Assigned task.
Return precisely the opening lines of the listing below, ending with the line that contains "Proof. unfold safe_limit. lia. Qed.".

============================================================

Lemma sort_newest_first_Sorted l : Sorted newer_eq (sort_newest_first l).
Proof.
  induction l as [|x l IH]; simpl; [constructor | by apply insert_desc_Sorted].
Qed.

Section Slices.
Context {A : Type} (R : relation A).

Lemma Sorted_drop n l : Sorted R l -> Sorted R (drop n l).
Proof.
  revert l. induction n as [|n IH]; intros l Hl; [done|].
  destruct l as [|x l]; [done|]. simpl. apply IH. by inversion Hl.
Qed.

Lemma HdRel_take x n l : HdRel R x l -> HdRel R x (take n l).
Proof. intros H. destruct n, l; simpl; try constructor. by inversion H. Qed.

Lemma Sorted_take n l : Sorted R l -> Sorted R (take n l).
Proof.
  revert n. induction l as [|x l IH]; intros n Hl.
  - by destruct n.
  - destruct n as [|n]; simpl; [constructor|].
    inversion Hl; subst. constructor; [by apply IH | by apply HdRel_take].
Qed.
End Slices.

(** *** The page and the cursor *)

Lemma page_sublist visible limit cursor :
  (paginate visible limit cursor).1 `sublist_of` visible.
Proof.
  simpl. etrans; [apply sublist_take | apply sublist_drop].
Qed.

Lemma safe_limit_pos limit : (1 <= safe_limit limit)%nat.
Proof. unfold safe_limit. lia. Qed.

Lemma start_after_lookup visible j event :
  NoDup (id <$> visible) -> visible !! j = Some event ->
  start_after (id event) visible = Some (S j).
Proof.
  revert j. induction visible as [|x visible IH]; intros j Hnd Hj; [done|].
  simpl in Hnd. apply NoDup_cons in Hnd as [Hx Hnd].
  destruct j as [|j]; simpl in *.
  - injection Hj as ->. by rewrite String.eqb_refl.
  - destruct (String.eqb_spec (id x) (id event)) as [Heq|_].
    + exfalso. apply Hx. rewrite Heq. apply list_elem_of_fmap.
      exists event. split; [done|]. by eapply list_elem_of_lookup_2.
    + by rewrite (IH j Hnd Hj).
Qed.

Lemma paginate_next visible limit cursor c :
  ids_wellformed visible ->
  (paginate visible limit cursor).2 = Some c ->
  start_index (Some c) visible
  = (start_index cursor visible + safe_limit limit)%nat.
Proof.
  intros [Hnd Hne]. simpl.
  set (start := start_index cursor visible).
  set (L := safe_limit limit).
  pose proof (safe_limit_pos limit) as HL. fold L in HL.
  destruct (Nat.ltb_spec (start + L) (length visible)) as [Hlt|]; [|done].
  rewrite last_lookup, length_take, length_drop.
  replace (Init.Nat.pred (L `min` (length visible - start))) with (L - 1)%nat by lia.
  rewrite lookup_take_lt by lia. rewrite lookup_drop.
  destruct (visible !! (start + (L - 1))%nat) as [event|] eqn:Hev; [|done].
  simpl. intros [= <-].
  assert (Hid : id event <> "").
  { eapply (proj1 (Forall_forall _ _) Hne). by eapply list_elem_of_lookup_2. }
  unfold start_index. destruct (id event) eqn:Hide; [done|]. simpl.
  rewrite <- Hide. rewrite (start_after_lookup _ _ _ Hnd Hev). simpl. lia.
Qed.

Lemma ids_wellformed_sublist l1 l2 :
  l1 `sublist_of` l2 -> ids_wellformed l2 -> ids_wellformed l1.
Proof.
  intros Hsub [Hnd Hne]. split.
  - apply (sublist_NoDup (id <$> l1) (id <$> l2)); [done | by apply fmap_sublist].
  - eapply Forall_forall. intros x Hx.
    eapply (proj1 (Forall_forall _ _) Hne).
    by eapply elem_of_sublist.
Qed.

Lemma ids_wellformed_Permutation l1 l2 :
  l1 ≡ₚ l2 -> ids_wellformed l2 -> ids_wellformed l1.
Proof. intros Hperm [Hnd Hne]. split; by rewrite Hperm. Qed.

============================================================

Response.
Lemma sort_newest_first_Sorted l : Sorted newer_eq (sort_newest_first l).
Proof.
  induction l as [|x l IH]; simpl; [constructor | by apply insert_desc_Sorted].
Qed.

Section Slices.
Context {A : Type} (R : relation A).

Lemma Sorted_drop n l : Sorted R l -> Sorted R (drop n l).
Proof.
  revert l. induction n as [|n IH]; intros l Hl; [done|].
  destruct l as [|x l]; [done|]. simpl. apply IH. by inversion Hl.
Qed.

Lemma HdRel_take x n l : HdRel R x l -> HdRel R x (take n l).
Proof. intros H. destruct n, l; simpl; try constructor. by inversion H. Qed.

Lemma Sorted_take n l : Sorted R l -> Sorted R (take n l).
Proof.
  revert n. induction l as [|x l IH]; intros n Hl.
  - by destruct n.
  - destruct n as [|n]; simpl; [constructor|].
    inversion Hl; subst. constructor; [by apply IH | by apply HdRel_take].
Qed.
End Slices.

(** *** The page and the cursor *)

Lemma page_sublist visible limit cursor :
  (paginate visible limit cursor).1 `sublist_of` visible.
Proof.
  simpl. etrans; [apply sublist_take | apply sublist_drop].
Qed.

Lemma safe_limit_pos limit : (1 <= safe_limit limit)%nat.
Proof. unfold safe_limit. lia. Qed.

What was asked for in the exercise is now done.